Tidal Flooding and Vegetation Zonation
Coastal salt marshes can be distinguished from terrestrial habitats by the daily tidal flow that occurs and continuously floods the area. It is an important process in delivering sediments, nutrients and plant water supply to the marsh. At higher elevations in the upper marsh zone, there is much less tidal inflow, resulting in lower salinity levels. Soil salinity in the lower marsh zone is fairly constant due to everyday annual tidal flow. However, in the upper marsh, variability in salinity is shown as a result of less frequent flooding and climate variations. Rainfall can reduce salinity and evapotranspiration can increase levels during dry periods. As a result, there are microhabitats populated by different species of flora and fauna dependant on their physiological abilities. The flora of a salt marsh is differentiated into levels according to the plants' individual tolerance of salinity and water table levels. Vegetation found at the water must be able to survive high salt concentrations, periodical submersion, and a certain amount of water movement, while plants further inland in the marsh can sometimes experience dry, low-nutrient conditions. It has been found that the upper marsh zones limit species through competition and the lack of habitat protection, while lower marsh zones are determined through the ability of plants to tolerate physiological stresses such as salinity, water submergence and low oxygen levels.
The New England salt marsh is subject to strong tidal influences and shows distinct patterns of zonation. In low marsh areas with high tidal flooding, a monoculture of the smooth cordgrass, Spartina alterniflora dominate, then heading landwards, zones of the salt hay, Spartina patens, black rush, Juncus gerardii and the shrub Iva frutescens are seen respectively. These species all have different tolerances that make the different zones along the marsh best suited for each individual.
Plant species diversity is relatively low, since the flora must be tolerant of salt, complete or partial submersion, and anoxic mud substrate.

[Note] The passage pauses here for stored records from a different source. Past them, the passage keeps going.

(* ===== verification/TransportRxBatch.v ===== *)
(** * The receive pipeline: a received batch

    The remaining stages (attribution, decoding, windows, relay flush) under the
    triples of [TransportRxSafety], the pipeline over the reorder runtime, and
    the soundness of [linkg_transport_receive_batch] under interference. *)

From S2P Require Import Prelude.
From S2P Require Import PacketStore.
From S2P Require Import PacketPool.
From S2P Require Import PacketData.
From S2P Require Import TransportReorderRuntime.
From S2P Require Import TransportReorderSafety.
From S2P Require Import TransportReorderSubmit.
From S2P Require Import TransportReorderWorker.
From S2P Require Import LinkPath.
From S2P Require Import Link.
From S2P Require Import TransportTypes.
From S2P Require Import TransportWindow.
From S2P Require Import TransportWire.
From S2P Require Import TransportPeer.
From S2P Require Import TransportReorder.
From S2P Require Import TransportRx.
From S2P Require Import TransportRxAccept.
From S2P Require Import TransportRxSafety.
From S2P Require TransportReassembly.
From S2P Require TransportForward.
From S2P Require TransportPeerLife.

Section Stages.
Context {C : Type} (env : rx_env C) (step : refs_t -> refs_t -> Prop) {Hstep : PreOrder step}.
Context (Hmx : mutex_ok (rv_mutex env)) (Hrely : rx_rely env step).

Local Abbreviation runs := (TransportRxSafety.runs env step).
Local Abbreviation runs_ret := (@TransportRxSafety.runs_ret C env step Hstep).
Local Abbreviation runs_bind := (@TransportRxSafety.runs_bind C env step Hstep).
Local Abbreviation runs_then := (@TransportRxSafety.runs_then C env step Hstep).
Local Abbreviation runs_of_option := (@TransportRxSafety.runs_of_option C env step Hstep).
Local Abbreviation runs_context := (@TransportRxSafety.runs_context C env step Hstep).
Local Abbreviation runs_observe := (@TransportRxSafety.runs_observe C env step Hstep).
Local Abbreviation runs_interfere := (@TransportRxSafety.runs_interfere C env step Hstep).
Local Abbreviation runs_lock := (@TransportRxSafety.runs_lock C env step Hstep).
Local Abbreviation runs_unlock := (@TransportRxSafety.runs_unlock C env step Hstep).
Local Abbreviation runs_packet_at := (@TransportRxSafety.runs_packet_at C env step Hstep).
Local Abbreviation runs_decode := (@TransportRxSafety.runs_decode C env step Hstep).
Local Abbreviation runs_fragment_decode := (@TransportRxSafety.runs_fragment_decode C env step Hstep).
Local Abbreviation runs_record_stats := (@TransportRxSafety.runs_record_stats C env step Hstep).
Local Abbreviation runs_flush_forward := (@TransportRxSafety.runs_flush_forward C env step Hstep).
Local Abbreviation runs_flush_deliveries := (@TransportRxSafety.runs_flush_deliveries C env step Hstep).
Local Abbreviation runs_reassemble := (@TransportRxSafety.runs_reassemble C env step Hstep).
Local Abbreviation runs_dispatch_batch := (@TransportRxSafety.runs_dispatch_batch C env step Hstep).

(** ** Attribution and decoding *)

(** A frame that was not decoded yet: its group exists. *)
Definition fresh (n : nat) (x : linkg_transport_rx_state) : Prop :=
  rx_completed_packet x = None /\ (rx_stage x = INVALID \/ rx_stage x = DROPPED) /\
  (rx_source_group_index x = LINKG_TRANSPORT_RX_SOURCE_GROUP_INVALID \/ 0 <= rx_source_group_index x < Z.of_nat n).

(** A frame between two stages: no packet of its own, and known good once decoded. *)
Definition fit (x : linkg_transport_rx_state) : Prop :=
  rx_completed_packet x = None /\
  (dispatchable x = true \/ rx_stage x = DECODED ->
     header_good (rx_header x) /\ 0 <= rx_traffic_class x < LINKG_TRANSPORT_CLASS_COUNT /\ 0 <= rx_source_group_index x).

Lemma fit_state_ok x : fit x -> state_ok env true x.
Proof. intros [Hc Hg]. split; [| |done]; intros Hd; [|intros _]; by destruct (Hg (or_introl Hd)) as ([? _]&?&_). Qed.

Lemma fresh_mono n m x : (n <= m)%nat -> fresh n x -> fresh m x.
Proof. intros Hm (?&?&[?|?]); (split; [done|split; [done|]]); [by left|right; lia]. Qed.

Lemma group_find_le source groups : forall i, (i <= group_find source groups i <= i + length groups)%nat.
Proof.
  induction groups as [|g groups IH]; intros i; cbn [group_find length]; [lia|]. destruct (_linkg_transport_rx_endpoint_equal _ _); [lia|].
  specialize (IH (S i)). lia.
Qed.

(** The packets of the items are held. *)
Definition items_held (keep : refs_t) (items : list linkg_link_rx_item) : Prop :=
  forall it i, it ∈ items -> li_packet it = Some i -> 0 < keep i.

Lemma runs_build_source_groups items : forall groups stats keep,
  items_held keep items -> (length groups <= 16)%nat ->
  runs keep (_linkg_transport_rx_build_source_groups items groups stats)
    (same keep (fun r => length (fst (fst r)) = length items /\ (length groups <= length (snd (fst r)) <= 16)%nat /\
       Forall (fresh (length (snd (fst r)))) (fst (fst r)))).
Proof.
  induction items as [|item items IH]; intros groups stats keep Hi Hg; cbn [_linkg_transport_rx_build_source_groups].
  { apply runs_ret. split; [done|]. cbn. splits; [done|lia|lia|constructor]. }
  assert (forall x groups' stats', fresh (length groups') x -> (length groups <= length groups' <= 16)%nat ->
    runs keep (r ← _linkg_transport_rx_build_source_groups items groups' stats'; let '(states, groups, stats) := r in mret (x :: states, groups, stats))
      (same keep (fun r => length (fst (fst r)) = length (item :: items) /\ (length groups <= length (snd (fst r)) <= 16)%nat /\
       Forall (fresh (length (snd (fst r)))) (fst (fst r))))) as Next.
  { intros x groups' stats' Hx Hg'. eapply runs_then; [apply IH; [intros it i Hit; apply Hi; by right|lia]|].
    intros [[states g2] st2] (Hl&Hg2&Hf). cbn [fst snd] in *. apply runs_ret. split; [done|]. cbn. splits; [lia|lia|lia|].
    constructor; [|done]. eapply fresh_mono; [|exact Hx]. lia. }
  assert (forall n, fresh n rx_state_init) as Hinit by (intros n; split; [done|]; split; [by left|by left]).
  destruct (li_packet item) as [i|] eqn:Ei; [|by apply Next].
  pose proof (group_find_le (li_source item) groups 0) as Hfind. set (gi := group_find (li_source item) groups 0) in *.
  destruct (_ && _) eqn:Efull.
  { apply Next; [|lia]. split; [done|]. split; [by right|by left]. }
  eapply runs_then; [apply runs_packet_at; apply (Hi item i); [by left|done]|]. intros k _.
  set (groups' := if (gi =? length groups)%nat then _ else _).
  assert ((gi < length groups')%nat /\ (length groups <= length groups' <= 16)%nat) as [Hgi Hlen].
  { unfold groups'. destruct (Nat.eqb_spec gi (length groups)) as [E|E]; [|lia]. rewrite length_app. cbn [length].
    cbn [andb] in Efull. apply Z.leb_gt in Efull. unfold LINKG_RESOURCE_NETWORK_STA_MAX in Efull. lia. }
  apply Next; [|by rewrite length_alter]. rewrite length_alter. split; [done|]. split; [by left|]. right. cbn. lia.
Qed.

Lemma runs_resolve link_id groups stats keep :
  runs keep (_linkg_transport_rx_resolve_source_groups env link_id groups stats)
    (same keep (fun r => length (fst r) = length groups)).
Proof.
  unfold _linkg_transport_rx_resolve_source_groups. case_bool_decide; [by apply runs_ret|].
  eapply runs_then; [by apply runs_interfere|]. intros n _. destruct (rv_account env n link_id (node_item <$> groups)) as [ret node_items] eqn:Ea.
  destruct (ret =? 0); cbn [negb]; apply runs_ret; (split; [done|]); cbn [fst]; [|done].
  pose proof (rl_account _ _ Hrely n link_id (node_item <$> groups)) as Hl. rewrite Ea, length_fmap in Hl. cbn in Hl.
  rewrite length_zip_with. lia.
Qed.

Lemma packet_class_range k : 0 <= _linkg_transport_rx_packet_class k < LINKG_TRANSPORT_CLASS_COUNT.
Proof. unfold _linkg_transport_rx_packet_class. repeat case_match; done. Qed.

Lemma fit_dropped x : rx_completed_packet x = None -> fit (xset_stage DROPPED x).
Proof. intros Hc. split; [done|]. by intros [Hd|Hd]. Qed.

Lemma runs_decode_one item groups state stats keep :
  fresh (length groups) state -> (forall i, li_packet item = Some i -> 0 < keep i) ->
  runs keep (decode_one item groups state stats) (same keep (fun r => fit (fst r))).
Proof.
  intros (Hc&Hst&Hgi) Hp. unfold decode_one.
  assert (forall x (st : linkg_transport_rx_batch_stats), rx_completed_packet x = None -> runs keep (mret (xset_stage DROPPED x, st)) (same keep (fun r => fit (fst r)))) as Drop.
  { intros x st Hx. apply runs_ret. split; [done|]. by apply fit_dropped. }
  destruct (li_packet item) as [i|]; [|by apply Drop]. specialize (Hp i eq_refl).
  destruct (Z.eqb_spec (rx_source_group_index state) LINKG_TRANSPORT_RX_SOURCE_GROUP_INVALID) as [|Hg]; [by apply Drop|].
  destruct Hgi as [|Hgi]; [done|].
  destruct (lookup_lt_is_Some_2 groups (Z.to_nat (rx_source_group_index state))) as [g Eg]; [lia|].
  eapply runs_then; [by apply (runs_of_option keep _ g (same keep (fun a => a = g)))|]. intros ? ->.
  destruct (sg_resolved g); cbn [negb]; [|by apply Drop].
  eapply runs_then; [by apply runs_packet_at|]. intros k _.
  eapply runs_then; [by apply runs_decode|]. intros [ret oh] Hh. cbn [fst snd] in *.
  destruct (Z.eqb_spec ret 0) as [Hret|]; cbn [negb]; [|by apply Drop]. destruct (Hh Hret) as (h&->&Hgood).
  eapply runs_then; [by apply (runs_of_option keep _ h (same keep (fun a => a = h)))|]. intros ? ->.
  assert (forall fr fh len (st : linkg_transport_rx_batch_stats), runs keep (mret (xset_stage DECODED (xset_body fh len (xset_header h fr
      (xset_origin (_linkg_transport_rx_packet_class k) (sg_peer_node_id g) state))), st)) (same keep (fun r => fit (fst r)))) as Good.
  { intros fr fh len st. apply runs_ret. split; [done|]. split; [done|]. intros _. split; [done|]. split; [apply packet_class_range|cbn; lia]. }
  destruct (negb _); [|apply Good].
  eapply runs_then; [by apply runs_fragment_decode|]. intros [ret2 ofh] Hfh. cbn [fst snd] in *.
  destruct (Z.eqb_spec ret2 0) as [Hret2|]; cbn [negb]; [|by apply Drop]. destruct (Hfh Hret2) as (fh&->).
  eapply runs_then; [by apply (runs_of_option keep _ fh (same keep (fun a => a = fh)))|]. intros ? ->. apply Good.
Qed.

Lemma runs_decode_batch items : forall states groups stats keep,
  length states = length items -> Forall (fresh (length groups)) states -> items_held keep items ->
  runs keep (_linkg_transport_rx_decode_batch items states groups stats)
    (same keep (fun r => length (fst r) = length items /\ Forall fit (fst r))).
Proof.
  induction items as [|item items IH]; intros [|x states] groups stats keep Hl Hf Hi; try done; cbn [_linkg_transport_rx_decode_batch].
  { apply runs_ret. by split. }
  apply Forall_cons in Hf as [Hx Hf]. eapply runs_then; [apply runs_decode_one; [done|intros i; apply (Hi item i); by left]|].
  intros [y st] Hy. cbn [fst snd] in *. eapply runs_then; [apply (IH states groups st keep); [by injection Hl|done|intros it i Hit; apply Hi; by right]|].
  intros [ys st2] [Hl2 Hys]. cbn [fst snd] in *. apply runs_ret. split; [done|]. cbn. split; [lia|by constructor].
Qed.

(** ** The receive windows *)

(** The verdict on a decoded frame keeps it fit. *)
Lemma fit_judged x p ep r g :
  fit x -> rx_stage x = DECODED -> g <> DECODED ->
  fit (xset_stage g (xset_window r (xset_peer p ep (xset_window WINDOW_INVALID x)))).
Proof. intros [Hc Hg] Hd _. split; [done|]. intros _. by apply Hg; right. Qed.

The most common salt marsh plants are glassworts (Salicornia spp.) and the cordgrass (Spartina spp.), which have worldwide distribution. They are often the first plants to take hold in a mudflat and begin its ecological succession into a salt marsh. Their shoots lift the main flow of the tide above the mud surface while their roots spread into the substrate and stabilize the sticky mud and carry oxygen into it so that other plants can establish themselves as well. Plants such as sea lavenders (Limonium spp.), plantains (Plantago spp.), and varied sedges and rushes grow once the mud has been vegetated by the pioneer species.
Salt marshes are quite photosynthetically active and are extremely productive habitats. They serve as depositories for a large amount of organic matter and are full of decomposition, which feeds a broad food chain of organisms from bacteria to mammals. Many of the halophytic plants such as cordgrass are not grazed at all by higher animals but die off and decompose to become food for micro-organisms, which in turn become food for fish and birds.